─── SUPPLIED ENTRIES

(** X14. Under the contract of the split, the train, validation and
    test datasets of [load] together hold the samples and the labels of
    the dataset of all the data, each once, and their lengths add up to
    the number of cells. *)
Theorem load_datasets_partition `{!SplitContract B} (adata adata' : AnnData)
    (a : load_args) (self : DiscriminatorClassifierSpace) :
  AnnData_wf adata →
  load adata a = (adata', Ok self) →
  let train := dataset (train_dataloader self) in
  let val := dataset (valid_dataloader self) in
  let test := dataset (test_dataloader self) in
  let total := dataset (entire_dataset self) in
  data train ++ data val ++ data test ≡ₚ data total
  ∧ labels train ++ labels val ++ labels test ≡ₚ labels total
  ∧ pert_labels train ++ pert_labels val ++ pert_labels test
    ≡ₚ pert_labels total
  ∧ PLDataset_len train + PLDataset_len val + PLDataset_len test
    = n_obs adata.
Proof.
  intros Hwf El.
  apply load_Ok in El as (lbls & X_train & X_val & X_test & L).
  destruct (loaded_data_rows _ _ _ _ _ _ _ _ L) as (_ & Htr & Hva & Hte).
  remember (data (dataset (entire_dataset self))) as m eqn:Hm.
  symmetry in Hm.
  pose proof (load_split_Permutation _ _ _ _ _ (loaded_split _ _ _ _ _ _ _ _ L))
    as P.
  assert (AnnData_wf adata') as Hwf'.
  { rewrite (loaded_adata _ _ _ _ _ _ _ _ L). split; try apply Hwf.
    intros col c. cbn. destruct (decide (col = "encoded_perturbations")) as [->|Hc].
    - rewrite lookup_insert_eq. intros [= <-].
      pose proof (wf_obs _ Hwf _ _ (loaded_labels _ _ _ _ _ _ _ _ L)) as Hlen.
      rewrite length_fmap in Hlen.
      rewrite length_fmap. unfold fit_transform. rewrite length_map.
      exact Hlen.
    - rewrite lookup_insert_ne by done. apply Hwf. }
  destruct (PLDataset_init_wf _ _ _ _ _ Hwf' (loaded_total _ _ _ _ _ _ _ _ L))
    as (Hn & _ & Hnl & Hnp).
  assert (n_obs adata' = n_obs adata) as Hobs
    by (by rewrite (loaded_adata _ _ _ _ _ _ _ _ L)).
  assert (∀ {A} (rows : list A), length rows = n_obs adata' →
            take_rows X_train rows ++ take_rows X_val rows
            ++ take_rows X_test rows ≡ₚ rows) as Hperm.
  { intros A rows Hrows. rewrite <- !take_rows_app.
    rewrite (take_rows_Permutation _ _ _ P), <- Hrows.
    by rewrite take_rows_all. }
  destruct (PLDataset_init_labels _ _ _ _ _ (loaded_total _ _ _ _ _ _ _ _ L))
    as [Hl Hp].
  assert (∀ idx d,
            PLDataset_init (subset adata' idx) "encoded_perturbations"
              (target_col a) (layer_key a) = Ok d →
            labels d = take_rows idx (labels (dataset (entire_dataset self)))
            ∧ pert_labels d
              = take_rows idx (pert_labels (dataset (entire_dataset self))))
    as Hsub.
  { intros idx d [H1 H2]%PLDataset_init_labels.
    cbn in H1, H2. rewrite lookup_fmap in H1, H2.
    rewrite Hl in H1. rewrite Hp in H2. cbn in H1, H2.
    by injection H1 as <-; injection H2 as <-. }
  destruct (Hsub _ _ (loaded_train _ _ _ _ _ _ _ _ L)) as [Hl1 Hp1].
  destruct (Hsub _ _ (loaded_val _ _ _ _ _ _ _ _ L)) as [Hl2 Hp2].
  destruct (Hsub _ _ (loaded_test _ _ _ _ _ _ _ _ L)) as [Hl3 Hp3].
  cbn zeta. rewrite Htr, Hva, Hte, Hl1, Hl2, Hl3, Hp1, Hp2, Hp3.
  assert (take_rows X_train m ++ take_rows X_val m ++ take_rows X_test m
          ≡ₚ m) as Pm by (apply Hperm; by rewrite <- Hm).
  split_and!; try (apply Hperm; by rewrite ?Hm).
  - by rewrite Hm.
  - unfold PLDataset_len. rewrite Htr, Hva, Hte.
    apply Permutation_length in Pm. rewrite !length_app in Pm.
    rewrite <- Hobs, <- Hn, Hm. lia.
Qed.
End Datasets.

(** ** [get_embeddings] and the state of the object *)

Section Object.
Context `{B : Backend}.

(** X15. [get_embeddings] on an object that was loaded and not trained
    raises [AttributeError] (there is no [model] yet) and leaves the
    object as it is. *)
Theorem get_embeddings_before_train (adata adata' : AnnData) (a : load_args)
    (self : DiscriminatorClassifierSpace) :
  load adata a = (adata', Ok self) →
  get_embeddings self = (self, Raise (AttributeError "model")).
Proof.
  intros (lbls & X_train & X_val & X_test & L)%load_Ok.
  unfold get_embeddings. by rewrite (loaded_model _ _ _ _ _ _ _ _ L).
Qed.

Lemma without_perturbations_delete (df : gmap string column) :
  without_perturbations df = delete "perturbations" df.
Proof.
  unfold without_perturbations. case_decide as Hd; [done|].
  symmetry. apply delete_id. by apply not_elem_of_dom.
Qed.

Lemma without_perturbations_idemp (df : gmap string column) :
  without_perturbations (without_perturbations df) = without_perturbations df.
Proof.
  rewrite !without_perturbations_delete. apply delete_delete_eq.
Qed.

(** What a call of [get_embeddings] that gets through its loop leaves and
    returns. *)
Lemma get_embeddings_unfold (self : DiscriminatorClassifierSpace)
    (m : PerturbationClassifier) (pert_adata : AnnData) :
  model self = Some m →
  get_embeddings_loop m None 0 (DataLoader_iter (entire_dataset self))
  = Ok (Some pert_adata) →
  get_embeddings self
  = ({| train_dataloader := train_dataloader self;
        test_dataloader := test_dataloader self;
        valid_dataloader := valid_dataloader self;
        net := net self;
        entire_dataset := entire_dataset self;
        adata_obs := without_perturbations (adata_obs self);
        model := model self |},
     pert_obs ← drop_column
                  (obs pert_adata ∪ without_perturbations (adata_obs self))
                  "encoded_perturbations";
     Ok {| X := X pert_adata;
           obs := pert_obs;
           var_names := var_names pert_adata;
           layers := layers pert_adata |}).
Proof. intros Hm Hloop. unfold get_embeddings. by rewrite Hm, Hloop. Qed.

Lemma get_embeddings_cases (self self' : DiscriminatorClassifierSpace)
    (res : result AnnData) :
  get_embeddings self = (self', res) →
  (self' = self ∧ ∃ e, res = Raise e)
  ∨ ∃ m pert_adata,
      model self = Some m
      ∧ get_embeddings_loop m None 0 (DataLoader_iter (entire_dataset self))
        = Ok (Some pert_adata).
Proof.
  unfold get_embeddings.
  destruct (model self) as [m|];
    [|intros [= <- <-]; left; split; [done|by eexists]].
  destruct (get_embeddings_loop _ _ _ _) as [[pert_adata|]|e] eqn:Hloop;
    [|intros [= <- <-]; left; split; [done|by eexists]..].
  intros _. right. by exists m, pert_adata.
Qed.

(** X16. [get_embeddings] can be repeated: a second call leaves the
    object as the first call left it, and returns or raises the same. *)
Theorem get_embeddings_repeatable (self self' : DiscriminatorClassifierSpace)
    (res : result AnnData) :
  get_embeddings self = (self', res) →
  get_embeddings self' = (self', res).
Proof.
  intros H.
  destruct (get_embeddings_cases _ _ _ H)
    as [[-> _]|(m & pert_adata & Hm & Hloop)]; [done|].
  rewrite (get_embeddings_unfold _ _ _ Hm Hloop) in H.
  injection H as <- <-.
  rewrite (get_embeddings_unfold _ m pert_adata); [|done..].
  cbn. by rewrite without_perturbations_idemp.
Qed.

End Object.

Section Annotations.
Context `{B : Backend}.

(** X18. The data [get_embeddings] returns after [load] and [train]
    carries every observation column of the input other than
    'perturbations' and 'encoded_perturbations' unchanged; it has a column
    'perturbations' and no column 'encoded_perturbations', its variables
    are named "0", "1", ... up to the width of the embedding, and it has
    no layers. *)
Theorem get_embeddings_keeps_annotations (adata adata' : AnnData)
    (a : load_args) (self self' self'' : DiscriminatorClassifierSpace)
    (max_epochs val_epochs_check patience : Z) (r : AnnData) :
  LayerShapes B → AnnData_wf adata →
  load adata a = (adata', Ok self) →
  train self max_epochs val_epochs_check patience = Ok self' →
  get_embeddings self' = (self'', Ok r) →
  (∀ col, col ≠ "perturbations" → col ≠ "encoded_perturbations" →
     obs r !! col = obs adata !! col)
  ∧ obs r !! "encoded_perturbations" = None
  ∧ is_Some (obs r !! "perturbations")
  ∧ var_names r
    = pretty <$> seq 0 (List.last (default [512] (hidden_dim a))
                                  (n_vars adata))
  ∧ layers r = ∅.
Proof.
  intros Hs Hwf El Et Hg.
  destruct (get_embeddings_after_load _ _ _ _ _ _ _ _ Hs Hwf El Et)
    as (lbls & _ & _ & _ & _ & Hirr & Hreg).
  destruct (decide (n_obs adata mod (2 * Z.to_nat (batch_size a)) = 1
                    ∨ List.last (default [512] (hidden_dim a)) (n_vars adata)
                      = 1)) as [Hi|Hr].
  { destruct (Hirr Hi) as [e He]. congruence. }
  destruct Hreg as [s Heq]; [tauto..|].
  rewrite Heq in Hg. injection Hg as _ <-. cbn.
  apply load_Ok in El as (lbls' & X_train & X_val & X_test & L).
  rewrite (loaded_adata _ _ _ _ _ _ _ _ L). cbn.
  split_and!; try done.
  - intros col H1 H2.
    rewrite lookup_delete_ne by done.
    rewrite lookup_union_r by (by apply lookup_singleton_ne).
    rewrite lookup_delete_ne by done. by apply lookup_insert_ne.
  - apply lookup_delete_eq.
  - rewrite lookup_delete_ne by done.
    eexists. apply lookup_union_Some_l. apply lookup_singleton_eq.
Qed.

──────

ABOUT THIS TASK: Transcribe, exactly and without additions, the lines of the records above, beginning with the line that contains "by (by rewrite" and ending with the line that contains "rewrite <- !take_rows_app.", both included.

WRITTEN SOLUTION:
    by (by rewrite (loaded_adata _ _ _ _ _ _ _ _ L)).
  assert (∀ {A} (rows : list A), length rows = n_obs adata' →
            take_rows X_train rows ++ take_rows X_val rows
            ++ take_rows X_test rows ≡ₚ rows) as Hperm.
  { intros A rows Hrows. rewrite <- !take_rows_app.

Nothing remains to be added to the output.